--- LISTED ENTRIES ---

(* ===== verification/GitHubChain.v ===== *)
(** * The authority chain of the GitHub tables

    Every binding names a repository of its owner, every repository an
    installation of its owner; an active binding hangs on an active
    repository, an active repository on an authorized installation; one
    account has one installation per owner.  The writes of the GitHub and
    webhook repositories keep this. *)
From S2P Require Import Prelude GoStd Schema Webhooks.
#[local] Open Scope Z_scope.

Definition authorized (i : InstallationRow) : bool := gi_active i && negb (gi_suspended i).

Section chain.
Implicit Types (ins : gmap Z InstallationRow) (rs : gmap Z RepositoryRow) (bs : gmap (string * string) GitBindingRow).

Record chain_ok ins rs bs : Prop := {
  co_repo : ∀ id r, rs !! id = Some r → ∃ i, ins !! gr_installation r = Some i ∧ gi_owner i = gr_owner r ∧ (gr_active r = true → authorized i = true);
  co_bind : ∀ k b, bs !! k = Some b → ∃ r, rs !! gb_repository b = Some r ∧ gr_owner r = k.1 ∧ gr_installation r = gb_installation b ∧
              (gb_active b = true → gr_active r = true);
  co_account : ∀ n n' i i', ins !! n = Some i → ins !! n' = Some i' → gi_owner i = gi_owner i' → gi_account i = gi_account i' → n = n';
}.

(** Deactivating repositories and then their owner's active bindings to them. *)
Definition retire_in (ids : list Z) (rs : gmap Z RepositoryRow) : gmap Z RepositoryRow :=
  map_imap (λ id r, Some (if bool_decide (id ∈ ids) then retire_repository r else r)) rs.
Definition unbind_in (owner : string) (ids : list Z) (bs : gmap (string * string) GitBindingRow) : gmap (string * string) GitBindingRow :=
  map_imap (λ k b, Some (if bool_decide (k.1 = owner) && gb_active b && bool_decide (gb_repository b ∈ ids) then retire_binding b else b)) bs.
Lemma retire_in_lookup ids rs id r' : retire_in ids rs !! id = Some r' ↔
  ∃ r, rs !! id = Some r ∧ r' = if bool_decide (id ∈ ids) then retire_repository r else r.
Proof. unfold retire_in. rewrite map_lookup_imap. destruct (rs !! id); simpl; naive_solver. Qed.
Lemma unbind_in_lookup owner ids bs k b' : unbind_in owner ids bs !! k = Some b' ↔
  ∃ b, bs !! k = Some b ∧ b' = if bool_decide (k.1 = owner) && gb_active b && bool_decide (gb_repository b ∈ ids) then retire_binding b else b.
Proof. unfold unbind_in. rewrite map_lookup_imap. destruct (bs !! k); simpl; naive_solver. Qed.

Lemma chain_deactivate ins rs bs owner ids :
  (∀ id r, rs !! id = Some r → ∃ i, ins !! gr_installation r = Some i ∧ gi_owner i = gr_owner r ∧ (gr_active r = true → id ∉ ids → authorized i = true)) →
  (∀ k b, bs !! k = Some b → ∃ r, rs !! gb_repository b = Some r ∧ gr_owner r = k.1 ∧ gr_installation r = gb_installation b ∧
     (gb_active b = true → gr_active r = true)) →
  (∀ n n' i i', ins !! n = Some i → ins !! n' = Some i' → gi_owner i = gi_owner i' → gi_account i = gi_account i' → n = n') →
  (∀ id r, id ∈ ids → rs !! id = Some r → gr_owner r = owner) →
  chain_ok ins (retire_in ids rs) (unbind_in owner ids bs).
Proof.
  intros H1 H2 H3 H4. split; [| |done].
  - intros id r' (r&Hr&->)%retire_in_lookup. destruct (H1 id r Hr) as (i&Hi&Ho&Ha). exists i. case_bool_decide as Hin; simpl; [done|]. split_and!; auto.
  - intros k b' (b&Hb&->)%unbind_in_lookup. destruct (H2 k b Hb) as (r&Hr&Ho&Hi&Ha).
    exists (if bool_decide (gb_repository b ∈ ids) then retire_repository r else r).
    assert (∀ x, gb_repository (if x : bool then retire_binding b else b) = gb_repository b ∧ gb_installation (if x then retire_binding b else b) = gb_installation b) as Hx
      by by intros []. destruct (Hx (bool_decide (k.1 = owner) && gb_active b && bool_decide (gb_repository b ∈ ids))) as [-> ->].
    split; [apply retire_in_lookup; eauto|]. split; [by case_match|]. split; [by case_match|].
    destruct (decide (gb_repository b ∈ ids)) as [Hin|Hin]; [rewrite !(bool_decide_true (_ ∈ ids)) by done|rewrite !(bool_decide_false (_ ∈ ids)), andb_false_r by done; auto].
    rewrite (bool_decide_true (k.1 = owner)) by (rewrite <-Ho; by apply (H4 _ _ Hin Hr)).
    simpl. rewrite andb_true_r. by destruct (gb_active b) eqn:E; simpl; rewrite ?E.
Qed.

Lemma chain_suspend ins rs bs n i : chain_ok ins rs bs → ins !! n = Some i →
  chain_ok (<[n := suspend i]> ins) ((λ r, if gr_installation r =? n then retire_repository r else r) <$> rs)
    ((λ b, if gb_installation b =? n then retire_binding b else b) <$> bs).
Proof.
  intros [H1 H2 H3] Hi. split.
  - intros id r'. rewrite lookup_fmap. intros (r&Hr&->)%fmap_Some. destruct (H1 id r Hr) as (j&Hj&Ho&Ha). destruct (gr_installation r =? n) eqn:E; bool_hyps; simpl.
    + exists (suspend i). assert (j = i) as -> by congruence. rewrite E, lookup_insert_eq. by split_and!.
    + exists j. rewrite lookup_insert_ne by done. by split_and!.
  - intros k b'. rewrite lookup_fmap. intros (b&Hb&->)%fmap_Some. destruct (H2 k b Hb) as (r&Hr&Ho&Hn&Ha).
    exists (if gr_installation r =? n then retire_repository r else r). destruct (gb_installation b =? n) eqn:E; simpl; rewrite lookup_fmap, Hr; simpl; rewrite Hn, E; by split_and!.
  - intros x y a b [[<- <-]|[_ Hx]]%lookup_insert_Some [[<- <-]|[_ Hy]]%lookup_insert_Some; simpl; try done; intros ? ?; eapply H3; eauto.
Qed.
Lemma chain_remove ins rs bs n id r : chain_ok ins rs bs → rs !! id = Some r → gr_installation r = n →
  chain_ok ins (<[id := retire_repository r]> rs)
    ((λ b, if (gb_repository b =? id) && (gb_installation b =? n) then retire_binding b else b) <$> bs).
Proof.
  intros [H1 H2 H3] Hr Hn. split; [| |done].
  - intros k x [[<- <-]|[_ Hx]]%lookup_insert_Some; [|by eauto]. destruct (H1 id r Hr) as (i&?&?&_). exists i. by split_and!.
  - intros k b'. rewrite lookup_fmap. intros (b&Hb&->)%fmap_Some. destruct (H2 k b Hb) as (x&Hx&Ho&Hi&Ha). destruct (decide (gb_repository b = id)) as [Eb|Hne].
    + subst id. assert (x = r) as -> by congruence. exists (retire_repository r). rewrite Z.eqb_refl, (proj2 (Z.eqb_eq _ _)) by congruence. simpl.
      by rewrite lookup_insert_eq.
    + exists x. rewrite (proj2 (Z.eqb_neq _ _)) by done. simpl. by rewrite lookup_insert_ne.
Qed.
Lemma chain_installation ins rs bs n i : chain_ok ins rs bs → authorized i = true →
  (∀ old, ins !! n = Some old → gi_owner old = gi_owner i ∧ gi_account old = gi_account i) →
  (∀ m j, ins !! m = Some j → m ≠ n → gi_owner j = gi_owner i → gi_account j = gi_account i → False) →
  chain_ok (<[n := i]> ins) rs bs.
Proof.
  intros [H1 H2 H3] Ha Hold Hun. split; [|done|].
  - intros id r Hr. destruct (H1 id r Hr) as (j&Hj&Ho&Hact). destruct (decide (n = gr_installation r)) as [->|Hne].
    + exists i. rewrite lookup_insert_eq. destruct (Hold j Hj). split_and!; [done|congruence|done].
    + exists j. by rewrite lookup_insert_ne.
  - intros x y a b [[<- <-]|[Hx Ha']]%lookup_insert_Some [[<- <-]|[Hy Hb]]%lookup_insert_Some Eo Ea; try done; [destruct (Hun y b)|destruct (Hun x a)|by eapply H3]; done.
Qed.
Lemma chain_repository ins rs bs id r i : chain_ok ins rs bs → ins !! gr_installation r = Some i → gi_owner i = gr_owner r → authorized i = true →
  gr_active r = true → (∀ old, rs !! id = Some old → gr_owner old = gr_owner r ∧ gr_installation old = gr_installation r) →
  chain_ok ins (<[id := r]> rs) bs.
Proof.
  intros [H1 H2 H3] Hi Ho Ha Hact Hold. split; [| |done].
  - intros k x [[<- <-]|[_ Hx]]%lookup_insert_Some; [|by eauto]. exists i. by split_and!.
  - intros k b Hb. destruct (H2 k b Hb) as (x&Hx&Hxo&Hxi&Hxa). destruct (decide (id = gb_repository b)) as [->|Hne].
    + exists r. rewrite lookup_insert_eq. destruct (Hold x Hx). split_and!; [done|congruence..|done].
    + exists x. by rewrite lookup_insert_ne.
Qed.
Lemma chain_binding ins rs bs k b r : chain_ok ins rs bs → rs !! gb_repository b = Some r → gr_owner r = k.1 → gr_installation r = gb_installation b →
  (gb_active b = true → gr_active r = true) → chain_ok ins rs (<[k := b]> bs).
Proof.
  intros [H1 H2 H3] Hr Ho Hi Ha. split; [done| |done]. intros k' b' [[<- <-]|[_ Hb]]%lookup_insert_Some; [|by eauto]. exists r. by split_and!.
Qed.
End chain.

---

• EXERCISE DETAILS:
Repeat the material word for word from its opening line up to and including the line containing "map_imap (λ id".

• FINISHED TASK:
(* ===== verification/GitHubChain.v ===== *)
(** * The authority chain of the GitHub tables

    Every binding names a repository of its owner, every repository an
    installation of its owner; an active binding hangs on an active
    repository, an active repository on an authorized installation; one
    account has one installation per owner.  The writes of the GitHub and
    webhook repositories keep this. *)
From S2P Require Import Prelude GoStd Schema Webhooks.
#[local] Open Scope Z_scope.

Definition authorized (i : InstallationRow) : bool := gi_active i && negb (gi_suspended i).

Section chain.
Implicit Types (ins : gmap Z InstallationRow) (rs : gmap Z RepositoryRow) (bs : gmap (string * string) GitBindingRow).

Record chain_ok ins rs bs : Prop := {
  co_repo : ∀ id r, rs !! id = Some r → ∃ i, ins !! gr_installation r = Some i ∧ gi_owner i = gr_owner r ∧ (gr_active r = true → authorized i = true);
  co_bind : ∀ k b, bs !! k = Some b → ∃ r, rs !! gb_repository b = Some r ∧ gr_owner r = k.1 ∧ gr_installation r = gb_installation b ∧
              (gb_active b = true → gr_active r = true);
  co_account : ∀ n n' i i', ins !! n = Some i → ins !! n' = Some i' → gi_owner i = gi_owner i' → gi_account i = gi_account i' → n = n';
}.

(** Deactivating repositories and then their owner's active bindings to them. *)
Definition retire_in (ids : list Z) (rs : gmap Z RepositoryRow) : gmap Z RepositoryRow :=
  map_imap (λ id r, Some (if bool_decide (id ∈ ids) then retire_repository r else r)) rs.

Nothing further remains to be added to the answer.